INPUT RECORDS:
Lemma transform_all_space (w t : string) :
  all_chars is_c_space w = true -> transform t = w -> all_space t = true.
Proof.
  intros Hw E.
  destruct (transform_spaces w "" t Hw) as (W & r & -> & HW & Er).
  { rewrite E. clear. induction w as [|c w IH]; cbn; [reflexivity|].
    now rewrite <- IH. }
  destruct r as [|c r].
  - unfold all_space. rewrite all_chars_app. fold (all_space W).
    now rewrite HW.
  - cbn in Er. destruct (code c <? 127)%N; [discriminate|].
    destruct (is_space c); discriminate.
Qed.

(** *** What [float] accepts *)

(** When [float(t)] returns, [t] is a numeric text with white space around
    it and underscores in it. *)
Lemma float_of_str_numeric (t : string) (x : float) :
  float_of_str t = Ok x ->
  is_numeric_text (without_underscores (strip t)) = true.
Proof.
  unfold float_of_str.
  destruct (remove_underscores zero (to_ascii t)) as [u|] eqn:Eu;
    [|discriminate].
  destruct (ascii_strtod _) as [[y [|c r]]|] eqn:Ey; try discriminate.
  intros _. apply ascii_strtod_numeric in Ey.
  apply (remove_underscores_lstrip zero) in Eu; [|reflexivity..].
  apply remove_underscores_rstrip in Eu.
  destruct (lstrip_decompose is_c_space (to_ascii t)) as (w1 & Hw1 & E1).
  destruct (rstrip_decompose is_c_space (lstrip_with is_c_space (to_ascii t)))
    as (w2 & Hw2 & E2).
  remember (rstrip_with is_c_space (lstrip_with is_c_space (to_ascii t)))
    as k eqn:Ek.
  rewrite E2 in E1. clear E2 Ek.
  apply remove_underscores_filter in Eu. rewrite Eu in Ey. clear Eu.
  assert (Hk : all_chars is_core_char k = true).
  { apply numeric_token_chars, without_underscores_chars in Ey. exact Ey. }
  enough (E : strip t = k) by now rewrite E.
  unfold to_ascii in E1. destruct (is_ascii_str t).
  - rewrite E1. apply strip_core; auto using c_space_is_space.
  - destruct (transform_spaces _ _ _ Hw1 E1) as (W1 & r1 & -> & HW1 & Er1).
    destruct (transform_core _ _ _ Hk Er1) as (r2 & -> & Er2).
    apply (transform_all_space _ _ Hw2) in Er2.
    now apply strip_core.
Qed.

ASSIGNMENT: Could you retype exactly the lines from the one containing "rewrite E2 in E1. clear E2 Ek." through the final line of the data above, and no others?

WORKED SOLUTION:
  rewrite E2 in E1. clear E2 Ek.
  apply remove_underscores_filter in Eu. rewrite Eu in Ey. clear Eu.
  assert (Hk : all_chars is_core_char k = true).
  { apply numeric_token_chars, without_underscores_chars in Ey. exact Ey. }
  enough (E : strip t = k) by now rewrite E.
  unfold to_ascii in E1. destruct (is_ascii_str t).
  - rewrite E1. apply strip_core; auto using c_space_is_space.
  - destruct (transform_spaces _ _ _ Hw1 E1) as (W1 & r1 & -> & HW1 & Er1).
    destruct (transform_core _ _ _ Hk Er1) as (r2 & -> & Er2).
    apply (transform_all_space _ _ Hw2) in Er2.
    now apply strip_core.
Qed.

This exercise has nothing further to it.